The Christian myth, as written in the New Testament, is to be understood on two levels: literal history for the initiate and as allegories of truth, based on mystery writings, of man’s resurrection from this life and all its travails to knowledge, or gnosis. In short, their primary argument is that Christianity was originally a Gnostic cult of Osiris-Dionysus. They urge that every country or region had its own dying-resurrecting godman and Jesus was Palestine’s version of the myth.
Another big argument is that Paul, properly understood, was not a literalist (as in every word of the Gospels is 100% true history, accurate in every detail). Rather, Paul was a Gnostic mystic well steeped in the mystery cults of the areas he lived before he converted to Christianity. Much of the difficult material can be understood when seen through the Gnostic lens. Later Christians twisted these writings to mean a literal Jesus with a literal, flesh and blood body and a literal, physical resurrection. The so-called pastoral letters are, in fact, later forgeries. Many of the early heroes of the Christian church like Clement and Origen were, in fact, Gnostics (or at least highly sympathetic to the cause).
Much of what Freke and Gandy write makes sense and I want to believe it all. Unfortunately, I cannot, at least not in all its particulars. As Freke and Gandy write, the similarities between the mystery cults and Christianity are striking, and the claims of early Christians that the similarities were the devil’s work, to detract from the true faith (Tertullian, Justin Martyr, et al., etc.) are laughable. But many of the arguments put forth do not follow from others, and those weaken the overall, main premise.

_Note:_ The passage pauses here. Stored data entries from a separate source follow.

(** [content_keyed_by_name_alone]: hello is uploaded in the namespace default,
    where there was no File, and is then served in the namespace other, whose
    File of that name never had an upload. *)
Lemma content_keyed_by_name_alone_witness :
  ServeHTTP helloHandler plainPut otherWorld
  = (otherUploadedWorld,
     ResponderObject StatusCreated
       {| FileContent_TypeMeta := zeroTypeMeta;
          FileContent_Status := uploadStatus helloHandler 2 "text/plain" |})
  /\ Body plainPut = inl hi
  /\ Method getRequest = "GET"
  /\ name otherHandler = name helloHandler
  /\ store_Get (objects otherUploadedWorld) (ctx otherHandler) (name otherHandler)
     = inl (FileObject labelledFile)
  /\ exists header,
       snd (ServeHTTP otherHandler getRequest otherUploadedWorld)
       = Written header StatusOK hi.
Proof.
  assert (Hrun : ServeHTTP helloHandler plainPut otherWorld
                 = (otherUploadedWorld,
                    ResponderObject StatusCreated
                      {| FileContent_TypeMeta := zeroTypeMeta;
                         FileContent_Status :=
                           uploadStatus helloHandler 2 "text/plain" |}))
    by (vm_compute; reflexivity).
  assert (Hfile : store_Get (objects otherUploadedWorld) (ctx otherHandler)
                    (name otherHandler)
                  = inl (FileObject labelledFile))
    by (vm_compute; reflexivity).
  split; [exact Hrun|]. split; [reflexivity|]. split; [reflexivity|].
  split; [reflexivity|]. split; [exact Hfile|].
  exact (content_keyed_by_name_alone helloHandler otherHandler plainPut
           getRequest otherWorld otherUploadedWorld _ _ hi labelledFile Hrun
           eq_refl eq_refl eq_refl Hfile).
Defined.

(** [second_put_updates]: a second PUT for hello on the reference store. *)
Lemma second_put_updates_witness :
  readsBack (objects emptyWorld)
  /\ ServeHTTP helloHandler charsetPut emptyWorld
     = (uploadedWorld,
        ResponderObject StatusCreated
          {| FileContent_TypeMeta := zeroTypeMeta;
             FileContent_Status :=
               uploadStatus helloHandler 2 "text/plain; charset=utf-8" |})
  /\ Body plainPut = inl hi
  /\ ParseMediaType (declaredContentType plainPut) = ("text/plain", ∅, None)
  /\ isValidMIMEType "text/plain" = true
  /\ exists file file' e rest,
       calls (fst (serve (handlePut helloHandler plainPut) uploadedWorld))
       = calls uploadedWorld
         ++ CallGet (name helloHandler) (inl (FileObject file))
            :: CallUpdate (name helloHandler) file' e :: rest
       /\ Uploaded (Status file) = true
       /\ file' = updatedFile file (buildContentURL helloHandler plainPut)
                    (Z.of_nat (length hi))
                    (normalizedContentType "text/plain" ∅)
       /\ Forall (fun c => isUpsert c = false) rest.
Proof.
  assert (Hrb : readsBack (objects emptyWorld))
    by (apply MemStore_readsBack; reflexivity).
  assert (Hrun : ServeHTTP helloHandler charsetPut emptyWorld
                 = (uploadedWorld,
                    ResponderObject StatusCreated
                      {| FileContent_TypeMeta := zeroTypeMeta;
                         FileContent_Status :=
                           uploadStatus helloHandler 2
                             "text/plain; charset=utf-8" |}))
    by (vm_compute; reflexivity).
  assert (Hv : isValidMIMEType "text/plain" = true) by (vm_compute; reflexivity).
  split; [exact Hrb|]. split; [exact Hrun|]. split; [reflexivity|].
  split; [exact plainPut_parses|]. split; [exact Hv|].
  exact (second_put_updates helloHandler charsetPut plainPut emptyWorld
           uploadedWorld _ hi _ _ Hrb Hrun eq_refl plainPut_parses Hv).
Defined.

(** [accepted_media_type_shape] at text/plain with a charset. *)
Lemma accepted_media_type_shape_witness :
  ParseMediaType "text/plain; charset=utf-8"
  = ("text/plain", {["charset" := "utf-8"]}, None)
  /\ isValidMIMEType "text/plain" = true
  /\ exists topLevel subType,
       "text/plain" = topLevel +:+ "/" +:+ subType
       /\ In topLevel allowedCategories
       /\ subType <> EmptyString
       /\ isToken subType = true.
Proof.
  assert (Hp : ParseMediaType "text/plain; charset=utf-8"
               = ("text/plain", {["charset" := "utf-8"]}, None))
    by (vm_compute; reflexivity).
  assert (Hv : isValidMIMEType "text/plain" = true) by (vm_compute; reflexivity).
  split; [exact Hp|]. split; [exact Hv|].
  exact (accepted_media_type_shape _ _ _ Hp Hv).
Defined.

(** [content_type_round_trip] for a header in mixed case with a second
    parameter: what is stored is in lower case but for the charset, and
    parses to itself. *)
Lemma content_type_round_trip_witness :
  ParseMediaType flowedContentType
  = ("text/plain", {["charset" := "UTF-8"; "format" := "flowed"]}, None)
  /\ isValidMIMEType "text/plain" = true
  /\ isASCII flowedContentType = true
  /\ (forall charset,
        ({["charset" := "UTF-8"; "format" := "flowed"]} : gmap string string)
          !! "charset" = Some charset ->
        charset <> EmptyString /\ isToken charset = true)
  /\ ParseMediaType "text/plain; charset=UTF-8"
     = ("text/plain", {["charset" := "UTF-8"]}, None)
  /\ normalizedContentType "text/plain" {["charset" := "UTF-8"]}
     = "text/plain; charset=UTF-8".
Proof.
  assert (Hp : ParseMediaType flowedContentType
               = ("text/plain",
                  {["charset" := "UTF-8"; "format" := "flowed"]}, None))
    by (vm_compute; reflexivity).
  assert (Hv : isValidMIMEType "text/plain" = true) by (vm_compute; reflexivity).
  assert (Ha : isASCII flowedContentType = true) by (vm_compute; reflexivity).
  assert (Hc : forall charset,
             ({["charset" := "UTF-8"; "format" := "flowed"]}
              : gmap string string) !! "charset" = Some charset ->
             charset <> EmptyString /\ isToken charset = true).
  { intros charset Hlook. vm_compute in Hlook. injection Hlook as <-.
    split; [discriminate|reflexivity]. }
  split; [exact Hp|]. split; [exact Hv|]. split; [exact Ha|].
  split; [exact Hc|].
  exact (content_type_round_trip _ _ _ Hp Hv Ha Hc).
Defined.

(** The charset has to be a token for that: a quoted charset with a space in
    it is accepted and stored without its quotes, and what is stored is then
    no Content-Type the server takes. *)
Lemma quoted_charset_is_not_sent_back :
  ParseMediaType quotedContentType
  = ("text/plain", {["charset" := "utf 8"]}, None)
  /\ normalizedContentType "text/plain" {["charset" := "utf 8"]}
     = "text/plain; charset=utf 8"
  /\ ParseMediaType "text/plain; charset=utf 8"
     = ("text/plain", ∅, Some ErrInvalidMediaParameter).
Proof. repeat split; vm_compute; reflexivity. Qed.

(** [version_mapping]: with the binary version 1.34, version 1.1 maps to
    1.33. *)
Lemma version_mapping_witness :
  0 <= Minor (MajorMinor 1 34) < 2 ^ 62
  /\ 0 <= Minor (MajorMinor 1 1) < 2 ^ 62
  /\ VersionToKubeVersion (MajorMinor 1 34) (MajorMinor 1 1)
     = Some (MajorMinor 1 33).
Proof.
  assert (Hk : 0 <= Minor (MajorMinor 1 34) < 2 ^ 62)
    by (split; [discriminate|reflexivity]).
  assert (Hv : 0 <= Minor (MajorMinor 1 1) < 2 ^ 62)
    by (split; [discriminate|reflexivity]).
  split; [exact Hk|]. split; [exact Hv|].
  exact (version_mapping (MajorMinor 1 34) (MajorMinor 1 1) Hk Hv).
Defined.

One separate issue I have with their position is that they take Paul at his word, that he was, in fact, a Jew. Some Jewish scholars (principally Hyam Maccoby, see The Mythmaker: Paul and the Invention of Christianity) think Paul was likely not Jewish but a Jewish wanna-be (or, at the very least, not a Pharisee as Paul claimed ad nauseum). I think, based on Paul’s twisted logic and arguments, he likely was not Jewish. Not to mention the fact that he primarily used the Septuagint rather than the actual Hebrew Scriptures is dispositive proof that Paul was not a Pharisaic-trained Jew. Regardless, Freke and Gandy question the other New Testament writers and their backgrounds (claiming books like James and Jude are pseudonymous) but they take Paul at face value (but not the supposed Pauline speeches found in Acts). They also state that Paul wrote Hebrews, which is not even a minority opinion any longer – virtually no scholar today will state that Paul wrote the letter. That letter is truly anonymous and not Pauline in origin.
This is an interesting theory put forward by Freke and Gandy, one that should get wider play and consideration. However, literalist Christianity has the overwhelming support of Christian adherents and, despite all the contradictions, etc., they will not buy the arguments put forward here. The similarities between the Christian teaching and those of the mystery cults and what went before them is too striking to ignore. But literalist Christians today hate this kind of thing so push back.
Pity, because the mystery teachings could rejuvenate the faith. If you’re bold, read this book. If not, you’re probably not missing a lot. The arguments, though substantive, do fall short.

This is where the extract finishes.